Knock Four Times
Page 2
He followed her with his arms full of bottles, and the glasses on the tray all clinked together hilariously, deliriously, as she ran with them up the two or three steps to their sitting-room. Crash! One had broken and he heard the sisters scolding and chattering.
At their party he had met a girl whom he had since met once in the street. He remembered that now as he went down the stairs nearly a year later, and said to himself, “I shall meet her a third time.”
There was nobody now behind the curtain. The Girls Below had left, and the schoolmistress who had taken their floor and bought the curtain, which had once been, as Dicky had told him, his parents’ bedspread, was never in till seven-thirty ; then went punctually about her culinary occupations behind it in simple ignorance of the varied scenes and persons it had sheltered.
The doors on the Ground Floor were shut and silent as usual.
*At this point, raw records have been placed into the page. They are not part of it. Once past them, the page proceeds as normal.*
(* ===== verification/VectorScan.v ===== *)
(** * The owner's exact scan (semantic/semantic_search_repository.py)

    [_scan_exact_page], which the exact index hands a query back to, with the
    vector codec and cosine of [semantic/semantic_models.py].  The tables are
    lists; what the SQL selects is written out: the rows of the published pairs
    past the cursor, in the order of their member ids, one more than the budget.
    The read operation is its remaining vectors; NumPy is the parameter of
    [VectorQuery]. *)

From S2P Require Import Prelude PyOrder KnowledgeContracts Utf8 HeapQ VectorRetain VectorFormat VectorQuery.

#[global] Open Scope Z_scope.

(** ** Vectors (semantic_models.py) *)

Definition _require_dimensions (value : Z) : result vector_error Z :=
  raise_if (negb ((1 <=? value) && (value <=? 65536)))
    (vector_value "dimensions must be an integer between 1 and 65536");;
  Ok value.

Definition validate_vector (values : list pyfloat) (dims : Z) : result vector_error (list pyfloat) :=
  dims' ← _require_dimensions dims;
  raise_if (bool_decide (zlen values ≠ dims'))
    (VectorValueError (py "expected " ++ int_text dims' ++ py " vector values, received " ++
                       int_text (zlen values)));;
  raise_if (negb (all_finite values)) (vector_value "embedding vectors must contain only finite values");;
  norm_squared ← dot values values;
  raise_if (SFleb norm_squared float_zero || negb (is_finite norm_squared))
    (vector_value "embedding vectors must have a finite non-zero L2 norm");;
  Ok values.

Definition normalize_vector (values : list pyfloat) (dims : Z) :
    result vector_error (list pyfloat * pyfloat) :=
  vector ← validate_vector values dims;
  norm_squared ← dot vector vector;
  norm ← math_sqrt norm_squared;
  quotients ← map_result (λ v, float_div v norm) vector;
  Ok (quotients, norm).

Definition decode_vector (payload : list byte) (dims : Z) (dtype : pystr) :
    result vector_error (list pyfloat) :=
  dims' ← _require_dimensions dims;
  raise_if (bool_decide (zlen payload ≠ dims' * dtype_width dtype))
    (VectorValueError (py "invalid vector payload length: expected " ++
       int_text (dims' * dtype_width dtype) ++ py ", got " ++ int_text (zlen payload)));;
  Ok (unpack_numbers (Z.to_nat dims') dtype payload).

Definition cosine_similarity (left right : list pyfloat) (dims : Z) : result vector_error pyfloat :=
  left_vector ← validate_vector left dims;
  right_vector ← validate_vector right dims;
  numerator ← dot left_vector right_vector;
  left_squared ← dot left_vector left_vector;
  left_norm ← math_sqrt left_squared;
  right_squared ← dot right_vector right_vector;
  right_norm ← math_sqrt right_squared;
  score ← float_div numerator (fmul left_norm right_norm);
  Ok (clamp_score score).

(** ** The owner's tables *)

(** A row of [embedding_models]. *)
Record ModelRow : Type := {
  m_signature : pystr;
  m_vector_space : pystr;
  m_modality : pystr;
  m_dimensions : Z;
  m_active : bool
}.

(** A published head joined with its generation. *)
Record HeadRow : Type := {
  head_model : pystr;
  head_generation : Z;
  generation_model : pystr;
  generation_status : pystr;
  generation_processing : pystr
}.

(** A generation member joined with its model, payload, chunk, item and
    generation; [content_matches]: its fingerprint is that of its source. *)
Record MemberRow : Type := {
  r_ref_id : Z;
  r_entity_id : pystr;
  r_item_id : pystr;
  r_model_signature : pystr;
  r_vector_space : pystr;
  r_modality : pystr;
  r_generation_id : Z;
  r_provenance_json : pystr;
  r_vector_blob : list byte;
  r_dimensions : Z;
  r_vector_dtype : pystr;
  r_entity_kind : pystr;
  r_section_kind : pystr;
  r_status : pystr;
  content_matches : bool
}.

Record Tables : Type := {
  models : list ModelRow;
  heads : list HeadRow;
  members : list MemberRow
}.

(** [_validate_text_scope] *)
Definition _validate_text_scope (modality_ text_scope : pystr) : result vector_error unit :=
  raise_if (bool_decide (text_scope ∉ [py "all"; py "content"; py "title"]))
    (vector_value "text_scope must be all, content or title");;
  raise_if (bool_decide (modality_ ≠ py "text") && bool_decide (text_scope ≠ py "all"))
    (vector_value "text_scope is only valid for text embeddings").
No one knew much about the Ground Floors, who had been here ever since the house was converted. They were an obscure and nondescript little family who, secure in their holes, kept themselves to themselves and the child heaven knows where, under the kitchen table presumably ; afraid to move, afraid to make friends in the house or the road lest it might lead to difficulties, afraid to have in a charwoman lest she might steal the coals, afraid to live and certainly very much afraid to die. For the one excitement of the Ground Floors was Having the Doctor. Then they warmed and expanded into comparative humanity, they hung about on the stairs or in the passage and especially on the front doorstep, to tell anyone who passed exactly what the Doctor said and what they said to him ; and the superb calm of their triumph when they could say, “The Doctor is coming every day,” showed that their tide of life was flowing at its fullest when it most nearly approached death.
Chance went out into the road. The old-fashioned gas-lamps made ineffectual patches in the velvet darkness. A soft, scurrying wind stroked at his face and blew in his ears. A dead leaf was tossed up to the chimney-tops ; he raised his face to look at it and a raindrop fell on his cheek. Even the imprisoned trees down at the farther end of the road could remember they were trees on a night like this. And up at the other end were the black figures moving in and out of the lighted doorway of Le Coche.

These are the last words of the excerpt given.